As highlighted by previous findings, negative preconceptions can lead to stigmatisation, discrimination, and bullying, which may, in turn, affect children's self-esteem and mental health, reflected in the association between preconceptions and school well-being (Álvarez-Villaseñor et al., 2020; Godina-Flores et al., 2023;González-Toche et al., 2017; Mercado-Mercado, 2023; Rausch Herscovici & Kovalskys, 2015). However, the APOS factors showed limited associations with other Kiddo-Kindl subscales, suggesting that attitudes and preconceptions about obesity might represent a distinct construct from general quality-of-life measures. Similarly, we found no associations between attitudes or preconceptions with emotional well-being or self-esteem unlike previous research (Aceves-Martins et al., 2022; Álvarez-Villaseñor et al., 2020; De-Jongh-González et al., 2022;Eisenberg et al., 2003; Godina-Flores et al., 2023; Griffiths et al., 2010;Pulgarón, 2013;Rodríguez-Marín & Mercado, 2021).

Despite the promising results, this study has several limitations. The sample was limited to Mexican preadolescents, which may limit the generalisability of the findings to other populations or age groups. The study's cross-sectional nature prevents the assessment of the scales' stability over time or their sensitivity to change following interventions. The study did not include a clinical sample of children diagnosed with obesity, which could provide additional insights into the scales' performance in clinical settings. The study did not explore potential differences in scale performance based on gender or socioeconomic status, which could be essential factors in the context of childhood obesity. Finally, due to the limited number of participants, tests for measurement invariance between overweight and obese cohorts could not be performed.

Conclusions

The WRPS and APOS show promise as valuable tools for assessing weight-related problems and attitudes towards obesity in Mexican preadolescents. These scales can contribute to a better understanding of the psychological aspects of childhood obesity. They may inform the development of more effective intervention strategies by targeting specific family and social dynamics that develop and reinforce this vulnerable population's preconceptions or beliefs about themselves. Weight-related problems could show variations over time by biological sex. This raises the possibility of exploring how physical discomfort and core beliefs may contribute to adolescent development and the sense of self. Moreover, these instruments could also be used to identify the effect of social media or other means of mass communication on preconceptions and beliefs about being overweight or obese.

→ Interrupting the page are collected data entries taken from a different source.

(* ===== verification/Auth.v ===== *)
(** Accounts and sessions ([internal/auth/auth.go] and [model.go]): first-run
    setup, login, the session lookup, logout and the password change.

    The account model is gantry-core's: what it checks when it loads accounts,
    how it authenticates a password, and its password hashing are parameters,
    as are the hash of session tokens and the random tokens drawn. *)
From S2P Require Import Prelude GoStr TimeText SqlM Access.
Open Scope string_scope.
Open Scope Z_scope.
Open Scope wf_scope.
Open Scope sql_scope.

(** ** Definitions *)

Definition MinPasswordLength : Z := 7.

(** [coreauth.Account], the fields [LoadAccounts] fills. *)
Record account := mk_account {
  ac_id : Z; ac_display : string; ac_role : string;
  ac_password : option (string * string * string);  (* username, email, hash *)
  ac_email : string }.

Record session := mk_sess { UserID : Z; Email : string; CSRF : string; Expires : Z }.

Fixpoint insert_by_uemail (u : user_row) (l : list user_row) : list user_row :=
  match l with
  | [] => [u]
  | x :: l' => if String.leb x.(u_email) u.(u_email) then x :: insert_by_uemail u l' else u :: l
  end.

(** [LoadAccounts]. *)
Definition account_of (u : user_row) : account :=
  mk_account u.(u_id) u.(u_name)
    (if u.(u_role) =?s "admin" then "administrator" else u.(u_role))
    (if u.(u_hash) =?s "" then None else Some (u.(u_name), u.(u_email), u.(u_hash)))
    u.(u_email).
Definition LoadAccounts : M adb (list account) :=
  query (fun d => List.map account_of
    (List.fold_left (fun acc u => insert_by_uemail u acc) d.(users) [])).

Definition insert_audit (kind detail : string) (now : Z) (d : adb) : adb :=
  set_audits (d.(audits) ++ [mk_audit kind detail now]) d.
Definition audit (kind detail : string) (now : Z) : M adb unit := exec (insert_audit kind detail now).

(** [PrimaryOrgID]. *)
Definition PrimaryOrgID : M adb Z :=
  let* r := query (fun d => List.fold_right (fun o acc =>
    match acc with None => Some o | Some x => Some (Z.min o x) end) None d.(ad_orgs)) in
  match r with Some o => ret o | None => throw "no organization exists for this deployment" end.

Section Auth.
(** What gantry-core says of the accounts it is given. *)
Variable accept : list account -> result unit.
Variable AuthenticatePassword : list account -> string -> string -> option account.
(** Password hashing, and the hash of session tokens. *)
Variable Hash : string -> result string.
Variable Verify : string -> string -> bool.
Variable sha : string -> string.

Definition Reload : M adb (list account) :=
  let* l := LoadAccounts in
  match accept l with Ok _ => ret l | Err e => throw e end.

Definition NeedsSetup : M adb bool :=
  let* l := Reload in ret (match l with [] => true | _ => false end).

(** [INSERT INTO users ... SELECT ... WHERE NOT EXISTS(SELECT 1 FROM users)]:
    the number of rows. *)
Definition insert_first_admin (username email h : string) (now : Z) (d : adb) : option (Z * adb) :=
  match d.(users) with
  | [] => Some (1, set_users [mk_user 1 username email h "admin" now] d)
  | _ => Some (0, d)
  end.

Definition setup_body (org : Z) (username email h : string) (now : Z) : M adb (unit * bool) :=
  let* n := stmt (insert_first_admin username email h now) in
  if n =? 0 then throw "setup already completed" else
  let* uid := stmt (fun d => u ← find_first (fun u => to_lower u.(u_email) =?s email) d.(users);
                             Some (u.(u_id), d)) in
  exec_opt (insert_member org uid "owner" now) ;;;
  ret (tt, true).

Definition CreateAdmin (username email pw : string) (now : Z) : M adb unit :=
  let username := trim_space username in
  let email := trim_space (to_lower email) in
  if (username =?s "") || negb (contains email "@") || (len pw <? MinPasswordLength)
  then throw "valid username, email and password of at least 7 characters required" else
  let* need := NeedsSetup in
  if negb need then throw "setup already completed" else
  match Hash pw with
  | Err e => throw e
  | Ok h =>
      let* org := PrimaryOrgID in
      transact (setup_body org username email h now) ;;;
      let* _r := Reload in
      audit "first_admin_created" email now
  end.

Definition insert_session (raw : string) (user : Z) (csrf : string) (exp now : Z) (d : adb) : option adb :=
  if user_exists user d && negb (existsb (fun x => x.(se_hash) =?s sha raw) d.(sessions))
  then Some (set_sessions (d.(sessions) ++
         [mk_session (fresh_id (List.map se_id d.(sessions))) (sha raw) user csrf exp now]) d)
  else None.

(** [Login]; [raw] and [csrf] are the tokens drawn. *)
Definition Login (email pw raw csrf : string) (now : Z) : M adb (string * session) :=
  let* accounts := Reload in
  match AuthenticatePassword accounts email pw with
  | None => throw "invalid credentials"
  | Some a =>
      let exp := now + 24 * hour in
      exec_opt (insert_session raw a.(ac_id) csrf exp now) ;;;
      ignore tt (audit "login" a.(ac_display) now) ;;;
      ret (raw, mk_sess a.(ac_id) a.(ac_display) csrf exp)
  end.

Definition CreateSessionForUser (user : Z) (email raw csrf : string) (now : Z) : M adb (string * session) :=
  let* _r := Reload in
  let exp := now + 24 * hour in
  exec_opt (insert_session raw user csrf exp now) ;;;
  ignore tt (audit "oidc_login" email now) ;;;
  ret (raw, mk_sess user email csrf exp).

Definition delete_session (raw : string) (d : adb) : adb :=
  set_sessions (del (fun x => x.(se_hash) =?s sha raw) d.(sessions)) d.

(** [Session(raw)] at the instant [now]. *)
Definition Session (raw : string) (now : Z) : M adb session :=
  if raw =?s "" then throw "no session" else
  let* r := or_fail (query (fun d =>
    x ← find_first (fun x => x.(se_hash) =?s sha raw) d.(sessions);
    u ← user_by_id x.(se_user) d; Some (x, u))) "invalid session" in
  match r with
  | None => throw "invalid session"
  | Some (x, u) =>
      if x.(se_expires) <? now then
        ignore tt (exec (delete_session raw)) ;;; throw "expired session"
      else ret (mk_sess x.(se_user) u.(u_email) x.(se_csrf) x.(se_expires))
  end.

Definition Logout (raw : string) (now : Z) : M adb unit :=
  ignore tt (exec (delete_session raw)) ;;; ignore tt (audit "logout" "" now).

Definition with_hash (h : string) (u : user_row) : user_row :=
  mk_user u.(u_id) u.(u_name) u.(u_email) h u.(u_role) u.(u_created).

Definition change_body (user : Z) (h keep : string) (now : Z) : M adb (unit * bool) :=
  exec (fun d => set_users (upd (fun u => u.(u_id) =? user) (with_hash h) d.(users)) d) ;;;
  exec (fun d => set_sessions (del (fun x => (x.(se_user) =? user) && negb (x.(se_hash) =?s sha keep))
                                 d.(sessions)) d) ;;;
  exec (insert_audit "password_changed" "self-service password change" now) ;;;
  ret (tt, true).
(** The tables after a site has been created. *)
Definition created_db (org : Z) (name u : string) (gid now : Z) (d : db) : db :=
  let id := fresh_id (List.map s_id d.(sites)) in
  set_hexp (d.(hexp) ++ List.map (fun h => mk_hexp id h true) default_headers)
  (set_healths (d.(healths) ++ [mk_health id "unknown" 0 None now None None])
  (set_monitors (d.(monitors) ++ [mk_monitor (fresh_id (List.map m_id d.(monitors))) id "http" 10000 200 399 now])
  (set_sites (d.(sites) ++ [new_site org name u gid now d]) d))).

Lemma fresh_not_here {A} (f : A -> Z) (l : list A) (ids : list Z) (q : A -> bool) :
  (forall x, In x l -> In (f x) ids) -> existsb (fun x => (f x =? fresh_id ids) && q x) l = false.
Proof.
  intros H. apply existsb_none_iff. intros x Hx. specialize (H x Hx).
  assert (f x <> fresh_id ids) as Hne by (intros E; rewrite E in H; by apply fresh_id_notin in H).
  by apply Z.eqb_neq in Hne as ->.
Qed.

Lemma site_by_id_fresh d s l : s.(s_id) = fresh_id (List.map s_id d.(sites)) ->
  l = (d.(sites) ++ [s])%list -> find_first (fun x => x.(s_id) =? s.(s_id)) l = Some s.
Proof.
  intros Hs ->. rewrite find_first_app.
  assert (find_first (fun x => x.(s_id) =? s.(s_id)) d.(sites) = None) as ->.
  { apply find_first_None. intros x Hx. apply Z.eqb_neq. rewrite Hs. intros E.
    apply (fresh_id_notin (List.map s_id d.(sites))). rewrite <- E. by apply in_map. }
  cbn. by rewrite Z.eqb_refl.
Qed.

(** Inserting the default header expectations of a new site. *)
Lemma headers_run id d :
  site_exists id d = true -> existsb (fun x => x.(e_site) =? id) d.(hexp) = false ->
  for_each default_headers (fun h => stmt (insert_hexp (mk_hexp id h true))) (d, []) =
  (Ok tt, (set_hexp (d.(hexp) ++ List.map (fun h => mk_hexp id h true) default_headers) d, [])).
Proof.
  intros He Hx.
  assert (Hins : forall l names h, existsb (String.eqb h) names = false ->
    l = (d.(hexp) ++ List.map (fun h => mk_hexp id h true) names)%list ->
    insert_hexp (mk_hexp id h true) (set_hexp l d)
    = Some (tt, set_hexp (d.(hexp) ++ List.map (fun h => mk_hexp id h true) (names ++ [h])) d)).
  { intros l names h Hn ->. unfold insert_hexp. cbn [e_site e_name hexp set_hexp].
    change (site_exists id (set_hexp _ d)) with (site_exists id d). rewrite He, existsb_app.
    assert (existsb (fun x => (e_site x =? id) && (e_name x =?s h)) (hexp d) = false) as ->.
    { apply existsb_none_iff. intros x Hin. rewrite existsb_none_iff in Hx. by rewrite (Hx x Hin). }
    assert (existsb (fun x => (e_site x =? id) && (e_name x =?s h)) (List.map (fun h => mk_hexp id h true) names) = false) as ->.
    { clear -Hn. induction names as [|n names IH]; [done|]. cbn in *. apply orb_false_iff in Hn as [Hh Hn].
      rewrite IH by done. rewrite String.eqb_sym, Hh, Z.eqb_refl. done. }
    cbn. by rewrite List.map_app, <- app_assoc. }
  unfold default_headers. cbn [for_each].
  assert (d = set_hexp (d.(hexp) ++ List.map (fun h => mk_hexp id h true) []) d) as Hd.
  { cbn. rewrite app_nil_r. by destruct d. }
  rewrite Hd at 1. unfold bind, ret.
  rewrite stmt_nil, (Hins _ [] "Content-Security-Policy" eq_refl eq_refl).
  cbn [List.app]. rewrite stmt_nil, (Hins _ ["Content-Security-Policy"] "Strict-Transport-Security" eq_refl eq_refl).
  cbn [List.app]. rewrite stmt_nil, (Hins _ ["Content-Security-Policy"; "Strict-Transport-Security"] "X-Content-Type-Options" eq_refl eq_refl).
  cbn [List.app]. rewrite stmt_nil, (Hins _ ["Content-Security-Policy"; "Strict-Transport-Security"; "X-Content-Type-Options"] "Referrer-Policy" eq_refl eq_refl).
  reflexivity.
Qed.

(** The rows that come with a site. *)
Definition new_rows (id now : Z) (d : db) : db :=
  set_hexp (d.(hexp) ++ List.map (fun h => mk_hexp id h true) default_headers)
  (set_healths (d.(healths) ++ [mk_health id "unknown" 0 None now None None])
  (set_monitors (d.(monitors) ++ [mk_monitor (fresh_id (List.map m_id d.(monitors))) id "http" 10000 200 399 now]) d)).
(* ===== verification/Replicated.v ===== *)
(** The replicated fleet configuration ([internal/replicated/fsm.go]): the state
    machine that every node of a cluster drives with the same log.

    The codec of operations (gantry-core and JSON) is a parameter: decoding the
    log entry, the digest of an operation, and encoding and decoding the three
    payloads.  Instants in payloads are the stored ones.  Every statement of a
    transaction can be refused, as everywhere. *)
From S2P Require Import Prelude GoStr TimeText SqlM FleetDb Sites.
Open Scope string_scope.
Open Scope Z_scope.
Open Scope wf_scope.
Open Scope sql_scope.

(** ** Definitions *)

Definition KindGroupPut : string := "webfleet.group.put".
Definition KindSitePut : string := "webfleet.site.put".
Definition KindSiteArchive : string := "webfleet.site.archive".
Definition KindSiteDelete : string := "webfleet.site.delete".
Definition KindTagsSet : string := "webfleet.site.tags.set".
Definition ErrGroupConflict : string := "group conflict".

Record GroupPayload := mk_gp { gp_cid : string; gp_org : Z; gp_name : string; gp_created : Z }.
Record SitePayload := mk_sp {
  sp_cid : string; sp_org : Z; sp_name : string; sp_url : string; sp_group : string;
  sp_enabled : bool; sp_archived : bool; sp_created : Z; sp_updated : Z }.
Record TagsPayload := mk_tp { tp_cid : string; tp_tags : list string }.

Record operation := mk_op { op_id : string; op_kind : string; op_object : string; op_payload : string }.
(** A committed log entry. *)
Record log := mk_log { l_index : Z; l_term : Z; l_data : string }.
(* ===== verification/ReplicatedView.v ===== *)
(** What the replicated state machine promises: an abstract machine on the
    fleet configuration, indexed by cluster identities only, and the proof that
    [Apply] on the tables of a node implements it.

    Row ids, monitoring history, unclustered sites and the meta table are not
    part of the abstract state, so two nodes that represent the same
    configuration go on agreeing however their tables differ otherwise. *)
From S2P Require Import Prelude GoStr TimeText SqlM FleetDb Sites Replicated.
Open Scope string_scope.
Open Scope Z_scope.
Open Scope wf_scope.
Open Scope sql_scope.

(** ** The abstract machine *)

(** The configuration: the organizations, the groups, and the sites with their
    tags, by cluster id. *)
Record fleet := mk_fleet {
  fl_orgs : list Z;
  fl_groups : gmap string GroupPayload;
  fl_sites : gmap string (SitePayload * list string) }.

Definition with_groups g (a : fleet) := mk_fleet a.(fl_orgs) g a.(fl_sites).
Definition with_sites s (a : fleet) := mk_fleet a.(fl_orgs) a.(fl_groups) s.

Definition constraint {A} : result A := Err "constraint failed".

Definition name_conflict (p : GroupPayload) (a : fleet) : bool :=
  existsb (fun cg => negb (cg.1 =?s p.(gp_cid)) && (cg.2.(gp_org) =? p.(gp_org)) && (cg.2.(gp_name) =?s p.(gp_name)))
    (map_to_list a.(fl_groups)).

Definition spec_put_group (p : GroupPayload) (a : fleet) : result fleet :=
  if name_conflict p a then Err ErrGroupConflict
  else if negb (Zmem p.(gp_org) a.(fl_orgs)) then constraint
  else let created := match a.(fl_groups) !! p.(gp_cid) with Some g => g.(gp_created) | None => p.(gp_created) end in
       Ok (with_groups (<[p.(gp_cid) := mk_gp p.(gp_cid) p.(gp_org) p.(gp_name) created]> a.(fl_groups)) a).
(** What a fetched URL is, from its content type and its outcome. *)
Definition is_html (fr : fetchResult) : bool :=
  let ct := to_lower fr.(f_ctype) in (ct =?s "") || contains ct "text/html".
Definition fetched_ok (fr : fetchResult) : bool :=
  match fr.(f_err) with None => fr.(f_status) <? 400 | Some _ => false end.

Definition page_of (c : crawl) (u : string) (depth : Z) (fr : fetchResult) : Page :=
  let origin := if bool_decide (u ∈ c.(sitemapPages))
                then if bool_decide (u ∈ c.(internalPages)) then "both" else "sitemap" else "internal" in
  mk_page u fr.(f_status) depth (match fr.(f_err) with Some e => e | None => "" end) "page" "" origin (fetched_ok fr).

Definition visit_page (run site : Z) (root : curl) (u : string) (depth : Z) (fr : fetchResult) (c : crawl) : M cdb crawl :=
  if negb (is_html fr) && fetched_ok fr then
    let* c := add_asset run site u (assetClassByContentType fr.(f_ctype)) c in
    let c := undiscover c in
    persistProgress run c ;;; ret c
  else
    let page := page_of c u depth fr in
    let c := with_page page c in
    ignore tt (stmt (insert_page run site page)) ;;;
    if negb page.(p_ok) then
      let c := broken u c in persistProgress run c ;;; ret c
    else
      let* c := fold_m (visit_link run site root u depth)
                  (firstn MaxLinksPerPage (extractNavigationLinks fr.(f_body) fr.(f_final))) c in
      let* c := fold_m (visit_resource run site root) (extractResources fr.(f_body) fr.(f_final)) c in
      persistProgress run c ;;; ret c.

(** The body of the loop.  [url.Parse] of a queued URL that fails gives a nil
    URL, whose path Go panics on. *)
Definition crawl_step (run site : Z) (root : curl) (robots : list string) (c : crawl) : M cdb crawl :=
  match c.(queue) with
  | [] => ret c
  | (u, depth) :: rest =>
      if bool_decide (u ∈ c.(seen)) || (MaxDepth <? depth) then ret (drop_head rest c) else
      let c := pop rest u c in
      match parse u with
      | None => throw "panic: nil URL"
      | Some pu =>
          if disallowed robots pu.(l_path) then ret c else
          let fr := fetch c.(requests) "GET" u MaxBodyBytes in
          visit_page run site root u depth fr (requested 1 c)
      end
  end.

Definition stopped (c : crawl) : bool :=
  match c.(queue) with [] => true | _ => MaxPages <=? Z.of_nat (length c.(pages)) end.

Fixpoint crawl_loop (fuel : nat) (run site : Z) (root : curl) (robots : list string) (c : crawl) : M cdb crawl :=
  match fuel with
  | O => throw "out of fuel"
  | S fuel => if stopped c then ret c
              else let* c := crawl_step run site root robots c in crawl_loop fuel run site root robots c
  end.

Future research should focus on validating these scales in various populations, exploring their predictive validity, and investigating their utility in clinical settings. For instance, it could evaluate how preconceptions affect the clinical effectiveness of weight-loss interventions or whether clinical efficacy is maximised by focusing on psychological or physical problems. Finally, childhood obesity in Mexico is a multidimensional phenomenon, and these scales can contribute to the development of multidisciplinary efforts to treat and prevent childhood obesity from a holistic perspective.

Acknowledgments

The authors would like to thank the leadership and contributions of Homero Martínez and the coordination efforts of Marco González Unzaga. The authors do not have any conflicts of interest to disclose and would like to acknowledge financial support from CONACYT.